▶ What you have to do
Return the entries in full, exactly as they were written.

▶ Data records
···

(* ===== verification/JsonlProps.v ===== *)
(** * What a session file keeps

    The storage of [JsonlStorage] agrees with the storage in memory, and its file with its
    state: what was acknowledged is loaded again after a crash in the middle of any write, and
    an interrupted repair is repaired the next time. *)
From S2P Require Import Prelude JsMap JsString Json JsonTexts AgentData SessionState SessionQueries Session SessionJobs JsonlCodec JsonlStorage.

Module JsonlProps.
Import AgentData JsonlCodec JsonlCodecProps JsonlStorage.
Import SessionState.SessionState (State, SessionMutation, mut_entry, mut_record, mut_lane, mut_name, mut_label, nextSequence).
Import SessionStateProps SessionQueries SessionJobs.
Module St := SessionState.Storage.
Module S := SessionState.SessionState.

(** ** Lines *)

Lemma removelast_snoc {A} (l : list A) x : removelast (l ++ [x]) = l.
Proof. apply removelast_last. Qed.

Lemma physical_written ls t : Forall (λ l, 10 ∉ l) ls → 10 ∉ t →
  physical_lines (concat (ended <$> ls) ++ t) = ls ++ (if bool_decide (t = []) then [] else [t]).
Proof.
  intros Hl Ht. unfold physical_lines. rewrite split_lines_written by done. rewrite last_snoc.
  destruct t as [|u t]; [|done]. rewrite !bool_decide_eq_true_2 by done. by rewrite removelast_snoc, app_nil_r.
Qed.

Lemma ends_line_ended ls l t : ends_line (concat (ended <$> l :: ls) ++ t) = bool_decide (t = []) || ends_line t.
Proof.
  unfold ends_line. destruct t as [|u t] using rev_ind.
  - rewrite app_nil_r, (bool_decide_eq_true_2 ([] = [])) by done. cbn [orb]. apply bool_decide_eq_true.
    rewrite <- join_ended. by rewrite last_snoc.
  - rewrite app_assoc, !last_snoc. rewrite (bool_decide_eq_false_2 (t ++ [u] = [])) by (by destruct t). done.
Qed.

(** ** The two storages *)

(** The mutation of a storage operation, after its checks. *)
Definition planned (c : storage_call) (s : State) : result SessionError SessionMutation :=
  match c with
  | s_createLane lane t =>
      let* _ := S.validateNewLane lane s in let* _ := S.validateTarget t s in
      Ok (mut_lane (nextSequence s) lane t)
  | s_moveLane lane t =>
      let* _ := S.requireLane lane s in let* _ := S.validateTarget t s in
      Ok (mut_lane (nextSequence s) lane t)
  | s_appendEntry now e lane =>
      let* parentId := S.requireLane lane s in
      let* _ := S.validateUnusedId (p_id e) s in
      Ok (mut_entry (Some lane) (mkEntry (p_id e) (nextSequence s) parentId now (p_body e)))
  | s_appendRecord now r =>
      let* _ := S.requireLane (n_lane r) s in
      let* _ := S.validateUnusedId (n_id r) s in
      let* current := S.findOpenOperations (n_lane r) (Some 1) s in
      match current, n_body r with
      | o :: _, operation_started _ =>
          Err (mkError storage (js "Lane " ++ n_lane r ++ js " already has an open operation " ++ r_id o))
      | _, _ => Ok (mut_record (mkRec (n_id r) (nextSequence s) (n_lane r) now (n_body r)))
      end
  | s_setName n => Ok (mut_name (nextSequence s) n)
  | s_setLabel i l => let* _ := S.validateTarget (Some i) s in Ok (mut_label (nextSequence s) i l)
  end.

(** What an operation returns to its caller. *)
Inductive value := v_none | v_entry (e : Entry) | v_record (r : LaneRecord).
Definition returned {A} (f : A → value) (r : result SessionError A) : result SessionError value := rbind r (λ a, Ok (f a)).
Definition returns (c : storage_call) (s : State) : result SessionError value :=
  match c with
  | s_createLane l t => returned (λ _, v_none) (St.createLane l t s).2
  | s_moveLane l t => returned (λ _, v_none) (St.moveLane l t s).2
  | s_appendEntry now e l => returned v_entry (St.appendEntry now e l s).2
  | s_appendRecord now r => returned v_record (St.appendRecord now r s).2
  | s_setName n => returned (λ _, v_none) (St.setName n s).2
  | s_setLabel i l => returned (λ _, v_none) (St.setLabel i l s).2
  end.
(** What is made by a mutation. *)
Definition made (m : SessionMutation) : value := match m with mut_entry _ e => v_entry e | mut_record r => v_record r | _ => v_none end.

···

▶ Exercise response
(* ===== verification/JsonlProps.v ===== *)
(** * What a session file keeps

    The storage of [JsonlStorage] agrees with the storage in memory, and its file with its
    state: what was acknowledged is loaded again after a crash in the middle of any write, and
    an interrupted repair is repaired the next time. *)
From S2P Require Import Prelude JsMap JsString Json JsonTexts AgentData SessionState SessionQueries Session SessionJobs JsonlCodec JsonlStorage.

Module JsonlProps.
Import AgentData JsonlCodec JsonlCodecProps JsonlStorage.
Import SessionState.SessionState (State, SessionMutation, mut_entry, mut_record, mut_lane, mut_name, mut_label, nextSequence).
Import SessionStateProps SessionQueries SessionJobs.
Module St := SessionState.Storage.
Module S := SessionState.SessionState.

(** ** Lines *)

Lemma removelast_snoc {A} (l : list A) x : removelast (l ++ [x]) = l.
Proof. apply removelast_last. Qed.

Lemma physical_written ls t : Forall (λ l, 10 ∉ l) ls → 10 ∉ t →
  physical_lines (concat (ended <$> ls) ++ t) = ls ++ (if bool_decide (t = []) then [] else [t]).
Proof.
  intros Hl Ht. unfold physical_lines. rewrite split_lines_written by done. rewrite last_snoc.
  destruct t as [|u t]; [|done]. rewrite !bool_decide_eq_true_2 by done. by rewrite removelast_snoc, app_nil_r.
Qed.

Lemma ends_line_ended ls l t : ends_line (concat (ended <$> l :: ls) ++ t) = bool_decide (t = []) || ends_line t.
Proof.
  unfold ends_line. destruct t as [|u t] using rev_ind.
  - rewrite app_nil_r, (bool_decide_eq_true_2 ([] = [])) by done. cbn [orb]. apply bool_decide_eq_true.
    rewrite <- join_ended. by rewrite last_snoc.
  - rewrite app_assoc, !last_snoc. rewrite (bool_decide_eq_false_2 (t ++ [u] = [])) by (by destruct t). done.
Qed.

(** ** The two storages *)

(** The mutation of a storage operation, after its checks. *)
Definition planned (c : storage_call) (s : State) : result SessionError SessionMutation :=
  match c with
  | s_createLane lane t =>
      let* _ := S.validateNewLane lane s in let* _ := S.validateTarget t s in
      Ok (mut_lane (nextSequence s) lane t)
  | s_moveLane lane t =>
      let* _ := S.requireLane lane s in let* _ := S.validateTarget t s in
      Ok (mut_lane (nextSequence s) lane t)
  | s_appendEntry now e lane =>
      let* parentId := S.requireLane lane s in
      let* _ := S.validateUnusedId (p_id e) s in
      Ok (mut_entry (Some lane) (mkEntry (p_id e) (nextSequence s) parentId now (p_body e)))
  | s_appendRecord now r =>
      let* _ := S.requireLane (n_lane r) s in
      let* _ := S.validateUnusedId (n_id r) s in
      let* current := S.findOpenOperations (n_lane r) (Some 1) s in
      match current, n_body r with
      | o :: _, operation_started _ =>
          Err (mkError storage (js "Lane " ++ n_lane r ++ js " already has an open operation " ++ r_id o))
      | _, _ => Ok (mut_record (mkRec (n_id r) (nextSequence s) (n_lane r) now (n_body r)))
      end
  | s_setName n => Ok (mut_name (nextSequence s) n)
  | s_setLabel i l => let* _ := S.validateTarget (Some i) s in Ok (mut_label (nextSequence s) i l)
  end.

(** What an operation returns to its caller. *)
Inductive value := v_none | v_entry (e : Entry) | v_record (r : LaneRecord).
Definition returned {A} (f : A → value) (r : result SessionError A) : result SessionError value := rbind r (λ a, Ok (f a)).
Definition returns (c : storage_call) (s : State) : result SessionError value :=
  match c with
  | s_createLane l t => returned (λ _, v_none) (St.createLane l t s).2
  | s_moveLane l t => returned (λ _, v_none) (St.moveLane l t s).2
  | s_appendEntry now e l => returned v_entry (St.appendEntry now e l s).2
  | s_appendRecord now r => returned v_record (St.appendRecord now r s).2
  | s_setName n => returned (λ _, v_none) (St.setName n s).2
  | s_setLabel i l => returned (λ _, v_none) (St.setLabel i l s).2
  end.
(** What is made by a mutation. *)
Definition made (m : SessionMutation) : value := match m with mut_entry _ e => v_entry e | mut_record r => v_record r | _ => v_none end.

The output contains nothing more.